I believe this explanation is quite accurate and explanatory. The sentence you mentioned appears halfway down the documentation, assuming that the reader has already read the preceding sections. Nevertheless, adding a clarification in the "Enabling the sites framework" section could help reinforce the previous point.

  1. Imagine someone is learning about the "sites" framework for the first time. If there is something sort of surprising or unusual about a feature, it would be helpful to comment on that, [...] it would be even more clear to state "you must run multiple actual servers. One server isn't enough.".

This is not entirely accurate. The term server can be interpreted differently by different people, leading to confusion rather than clarification. For instance, to me, a server refers simply to a hardware instance or compute node capable of running one or multiple websites. With Django's sites, each Site can have its own configuration, content, and templates. These sites can share the same (physical and virtual) server, or even the same Django project, depending on the requirements.

  1. Include a "recommendation" to the developer. [...] with that in mind, a proposed documentation update is covered in a new pull request https://github.com/django/django/pull/17977

I find this item to be a bit too much opinionated, which contrasts with the intentional neutrality of the Django docs. Moreover, the "Example usage" section demonstrates various clear but distinct patterns where using the sites framework could be advantageous, none of which mandates having different servers.

Considering these points, I believe the documentation could benefit from additional clarification in the "Enabling the sites framework" section. However, I don't advocate for further recommendations on how to use it unless they involve new examples that could be incorporated into the existing "Example usage" section. Accepting the ticket on this premise.

comment:2 by Sam Darwin, 3 months ago

too opinionated, and
contrasts with the intentional neutrality

In the world of software though, it's often possible that new libraries are introduced, new features are created, and then the general consensus is that you ought to tend towards the new method. Meanwhile, the earlier techniques can pass through phases where they are discouraged, deprecated, and finally obsolete and not supported at all.

Consider this quote, from a web search:

The os.system function is easy to use and interpret: simply use as input of the function the same command you would use in a shell.
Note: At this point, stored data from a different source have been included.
(** The free run the first fit picks becomes a block of its own. *)
Lemma pool_get p m B n :
  pool_ok p m B → 0 < n →
  ∃ i b', bitmap_scan_and_flip 0 n false p.(used_map) = Ok (i, b') ∧
  if i =? BITMAP_ERROR then
    b' = p.(used_map) ∧
    ∀ j, 0 ≤ j → j + n ≤ p.(used_map).(bit_cnt) → ∃ k, j ≤ k < j + n ∧ in_block B (p.(base) + 4096 * k)
  else 0 ≤ i ∧ i + n ≤ p.(used_map).(bit_cnt) ∧ b'.(bit_cnt) = p.(used_map).(bit_cnt) ∧
    apart B (p.(base) + 4096 * i) n ∧
    pool_ok (Pool b' p.(base)) m (<[p.(base) + 4096 * i := n]> B).
Proof.
  intros Hp Hn. pose proof Hp as [Hwf Hb He Hr HB Hu Hd]. pose proof (wf_cnt _ Hwf).
  destruct (bitmap_scan_and_flip_run p.(used_map) 0 n false Hwf) as (i & b' & Hrun & Hff & Hres); [lia..|].
  exists i, b'. split; [done|]. destruct (Z.eqb_spec i BITMAP_ERROR) as [->|Hne].
  - split; [done|]. intros j Hj0 Hj. destruct Hff as [[_ Hno]|Hff].
    2:{ unfold BITMAP_ERROR in Hff. mlia. }
    destruct (decide (Forall (λ k, bit p.(used_map) k = false) (seqZ j n))) as [Hall|Hex].
    { destruct (Hno j Hj0 Hj). intros k Hk. rewrite Forall_forall in Hall. apply Hall. apply elem_of_seqZ. lia. }
    apply not_Forall_Exists, Exists_exists in Hex as (k & Hk & Hbit); [|apply _]. apply elem_of_seqZ in Hk.
    exists k. split; [lia|]. apply Hu; [lia|]. cbn in Hbit. by destruct (bit p.(used_map) k).
  - destruct Hff as [[? _]|(Hi & Hin & Hall & _)]; [done|]. pose proof (proj1 (proj2 Hres)) as Hc.
    assert (apart B (p.(base) + 4096 * i) n) as Hap.
    { intros b k Hbk. destruct (HB _ _ Hbk) as (Hk & l & -> & Hl0 & Hl).
      destruct (decide (i + n ≤ l)); [lia|]. destruct (decide (l + k ≤ i)); [lia|]. exfalso.
      assert (bit p.(used_map) (Z.max i l) = true) as Ht; [|rewrite Hall in Ht by lia; done].
      apply Hu; [lia|]. exists (p.(base) + 4096 * l), k. split; [done|lia]. }
    split_and!; [done..|]. by apply pool_ok_insert.
Qed.

(** Clearing the run of a block removes it. *)
Lemma pool_ok_delete p m B n i b' :
  pool_ok p m B → B !! (p.(base) + 4096 * i) = Some n →
  updated p.(used_map) b' (in_range i n) false →
  pool_ok (Pool b' p.(base)) m (delete (p.(base) + 4096 * i) B).
Proof.
  intros [Hwf Hb He Hr HB Hu Hd] Hi (Hwf' & Hc & Hbits).
  split; cbn [used_map base]; rewrite ?Hc; [done..| | |].
  - intros a k [_ Ha]%lookup_delete_Some. by apply HB.
  - intros j Hj. rewrite Hbits by lia. unfold in_range.
    destruct (Z.leb_spec i j), (Z.ltb_spec j (i + n)); cbn [andb].
    { split; [done|]. intros (b & k & Hbk & Hin). destruct (Hd _ _ Hi _ _ Hbk); lia. }
    all: rewrite Hu by done; split; intros (b & k & Hbk & Hin').
    all: try (apply lookup_delete_Some in Hbk as [_ Hbk]; by exists b, k).
    all: exists b, k; rewrite lookup_delete_ne; [done|]; intros <-; rewrite Hi in Hbk; injection Hbk as <-; lia.
  - intros a k [_ Ha]%lookup_delete_Some b l [Hne [_ Hbl]%lookup_delete_Some]%lookup_delete_Some.
    apply (Hd a k Ha b l). by rewrite lookup_delete_ne.
Qed.

Lemma pool_ok_ram p m B v ptr : pool_ok p m B → pool_ok p (store m ptr v) B.
Proof. intros []. split; try done. by apply mapped_store. Qed.

(** ** Both pools *)

(** The blocks of the kernel pool ([false]) and of the user pool ([true]). *)
Notation live := (bool → blocks).

Definition set_live (user : bool) (b : blocks) (B : live) : live :=
  λ u, if bool_decide (u = user) then b else B u.

Record allocator (σ : pages) (B : live) : Prop := {
  al_pool : ∀ u, pool_ok (pool_of u σ) σ.(ram) (B u);
  al_sep : σ.(kernel_pool).(base) + 4096 * σ.(kernel_pool).(used_map).(bit_cnt) ≤ σ.(user_pool).(base);
}.

Definition same_place (p p' : pool) : Prop :=
  p'.(base) = p.(base) ∧ p'.(used_map).(bit_cnt) = p.(used_map).(bit_cnt).

Lemma allocator_pool σ B u p b :
  allocator σ B → same_place (pool_of u σ) p → pool_ok p σ.(ram) b →
  allocator (set_pool u p σ) (set_live u b B).
Proof.
  intros [Hp Hs] [Hb Hc] Hok. destruct u; cbn in *.
  - split; [|cbn; by rewrite Hb]. intros [|]; cbn; [done|apply (Hp false)].
  - split; [|cbn; by rewrite Hb, Hc]. intros [|]; cbn; [apply (Hp true)|done].
Qed.

Definition set_ram (m : mem) (σ : pages) : pages := Pages σ.(kernel_pool) σ.(user_pool) m.

Lemma allocator_store σ B ptr v : allocator σ B → allocator (set_ram (store σ.(ram) ptr v) σ) B.
Proof.
  intros [Hp Hs]. split; [|done]. intros u. apply (pool_ok_ram _ _ _ v ptr).
  specialize (Hp u). by destruct u.
Qed.

Lemma on_map_ok {A} u (c : M bitmap A) σ r b :
  c (pool_of u σ).(used_map) = Ok (r, b) →
  on_map u c σ = Ok (r, set_pool u (Pool b (pool_of u σ).(base)) σ).
Proof. unfold on_map, rbind. by intros ->. Qed.

Lemma on_map_read {A} u (c : M bitmap A) σ r :
  c (pool_of u σ).(used_map) = Ok (r, (pool_of u σ).(used_map)) → on_map u c σ = Ok (r, σ).
Proof. intros H. rewrite (on_map_ok _ _ _ _ _ H). by destruct u, σ as [[] [] ?]. Qed.

Lemma on_ram_ok {A} (c : M mem A) σ r m : c σ.(ram) = Ok (r, m) → on_ram c σ = Ok (r, set_ram m σ).
Proof. unfold on_ram, rbind. by intros ->. Qed.

Lemma pool_set u p σ : pool_of u (set_pool u p σ) = p.
Proof. by destruct u. Qed.
Lemma ram_set u p σ : (set_pool u p σ).(ram) = σ.(ram).
Proof. by destruct u. Qed.

(** ** What the allocator promises *)

Inductive request :=
  | Get (flags page_cnt : Z)
  | Free (ptr page_cnt : Z).

Definition serve (q : request) : M pages Z :=
  match q with
  | Get flags page_cnt => palloc_get_multiple flags page_cnt
  | Free ptr page_cnt => palloc_free_multiple ptr page_cnt ;; ret NULL
  end.

Definition inside (p : pool) (r n : Z) : Prop :=
  r `mod` 4096 = 0 ∧ p.(base) ≤ r ∧ r + 4096 * n ≤ p.(base) + 4096 * p.(used_map).(bit_cnt).

(** Every run of [n] pages of the pool meets a block. *)
Definition crowded (p : pool) (b : blocks) (n : Z) : Prop :=
  ∀ j, 0 ≤ j → j + n ≤ p.(used_map).(bit_cnt) → ∃ k, j ≤ k < j + n ∧ in_block b (p.(base) + 4096 * k).

(** [legal]: only a block that is handed out is freed, as a whole. *)
Definition legal (B : live) (q : request) : Prop :=
  match q with
  | Get _ page_cnt => 0 ≤ page_cnt
  | Free ptr page_cnt => ∃ u, B u !! ptr = Some page_cnt
  end.

(** The abstract allocator: from the blocks [B] it answers a request and has [B'] after. *)
Inductive serves (pool : bool → pool) (B : live) : request → Z → live → Prop :=
  | serves_none flags n :
      n = 0 ∨ crowded (pool (flag flags PAL_USER)) (B (flag flags PAL_USER)) n →
      serves pool B (Get flags n) NULL B
  | serves_block flags n r :
      let u := flag flags PAL_USER in
      0 < n → r ≠ NULL → inside (pool u) r n → apart (B u) r n →
      serves pool B (Get flags n) r (set_live u (<[r := n]> (B u)) B)
  | serves_free ptr n u :
      B u !! ptr = Some n →
      serves pool B (Free ptr n) NULL (set_live u (delete ptr (B u)) B).

(** What a request does to the page frames: a zero fill, a 0xcc fill or nothing. *)
Definition filled (q : request) (r : Z) (m : mem) : mem :=
  match q with
  | Get flags n =>
      if flag flags PAL_ZERO && negb (r =? NULL) then store m r (replicate (Z.to_nat (4096 * n)) 0) else m
  | Free ptr n => store m ptr (replicate (Z.to_nat (4096 * n)) 204)
  end.

Lemma get_serves σ B flags n :
  allocator σ B → 0 ≤ n →
  ∃ r σ' B', palloc_get_multiple flags n σ = Ok (r, σ') ∧
    serves (λ u, pool_of u σ) B (Get flags n) r B' ∧ allocator σ' B' ∧
    σ'.(ram) = filled (Get flags n) r σ.(ram) ∧ ∀ u, same_place (pool_of u σ) (pool_of u σ').
Proof.
  intros Ha Hn. unfold palloc_get_multiple. set (u := flag flags PAL_USER).
  destruct (Z.eqb_spec n 0) as [->|Hn0].
  { exists NULL, σ, B. split_and!; [done|apply serves_none; by left|done| |done].
    cbn [filled]. by rewrite Z.eqb_refl, andb_false_r. }
  pose proof (al_pool _ _ Ha u) as Hp. pose proof Hp as [Hwf [Hb1 Hb2] He Hm _ _ _].
  destruct (pool_get _ _ _ n Hp) as (i & b' & Hrun & Hi); [lia|].
  rewrite (bind_Ok _ _ _ _ _ (on_map_ok _ _ _ _ _ Hrun)). unfold bind at 1, get. cbv beta iota.
  rewrite pool_set. cbn [base]. destruct (Z.eqb_spec i BITMAP_ERROR) as [->|Hne]; cbn [negb].
  - destruct Hi as [-> Hc]. exists NULL, σ, B. split_and!; [|apply serves_none; by right|done| |done].
    + rewrite Z.eqb_refl. cbn [negb]. destruct u, σ as [[] [] ?]; by destruct (flag flags PAL_ASSERT).
    + cbn [filled]. by rewrite Z.eqb_refl, andb_false_r.
  - destruct Hi as (Hi0 & Hin & Hc & Hap & Hok'). pose proof (wf_cnt _ Hwf).
    set (r := (pool_of u σ).(base) + 4096 * i) in *. unfold PHYS_BASE, LOADER_PHYS_BASE, PGSIZE in *.
    rewrite (u32_small (4096 * i)), (u32_small (_ + _)), (u32_small (4096 * n)) by (subst r; mlia). fold r.
    assert (r ≠ NULL) as Hr by (subst r; mlia). rewrite (proj2 (Z.eqb_neq _ _) Hr). cbn [negb].
    set (σ1 := set_pool u (Pool b' (pool_of u σ).(base)) σ).
    assert (allocator σ1 (set_live u (<[r := n]> (B u)) B)) as Ha1 by by apply allocator_pool.
    assert (serves (λ u, pool_of u σ) B (Get flags n) r (set_live u (<[r := n]> (B u)) B)) as Hs.
    { apply serves_block; [lia|done| |done]. split_and!; fold u; unfold r; [dm_lia|mlia..]. }
    assert (∀ v, same_place (pool_of v σ) (pool_of v σ1)) as Hsp by (by intros v; subst σ1; destruct u, v).
    cbn [filled]. destruct (flag flags PAL_ZERO); cbn [andb].
    + exists r, (set_ram (store σ1.(ram) r (replicate (Z.to_nat (4096 * n)) 0)) σ1), (set_live u (<[r := n]> (B u)) B).
      split_and!; [|done|by apply allocator_store| |].
      * erewrite bind_Ok; [reflexivity|]. erewrite bind_Ok; [reflexivity|]. apply on_ram_ok.
        apply memset_ok; [|mlia|lia|done]. subst σ1. rewrite ram_set. intros a Ha2. apply Hm. subst r. lia.
      * cbn. subst σ1. rewrite ram_set. by rewrite (proj2 (Z.eqb_neq _ _) Hr).
      * intros v. specialize (Hsp v). by destruct v.
    + exists r, σ1, (set_live u (<[r := n]> (B u)) B). split_and!; try done. subst σ1. by rewrite ram_set.
Qed.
However, it is deprecated and it is recommended to use subprocess now.

Is it not true, that subprocess is recommended, while os.system is deprecated?

Or that Python 2 is completely unsupported, while the choice of Python 3 is strongly recommended (compared to Python 2) ?

It depends on the method in question. If get_current_site(request) is newer and has more robust features than get_current(), then it could be analogous to os.system versus subprocess. Certain options actually can become deprecated and/or recommended. And when that occurs, it isn't lacking in neutrality to discuss them.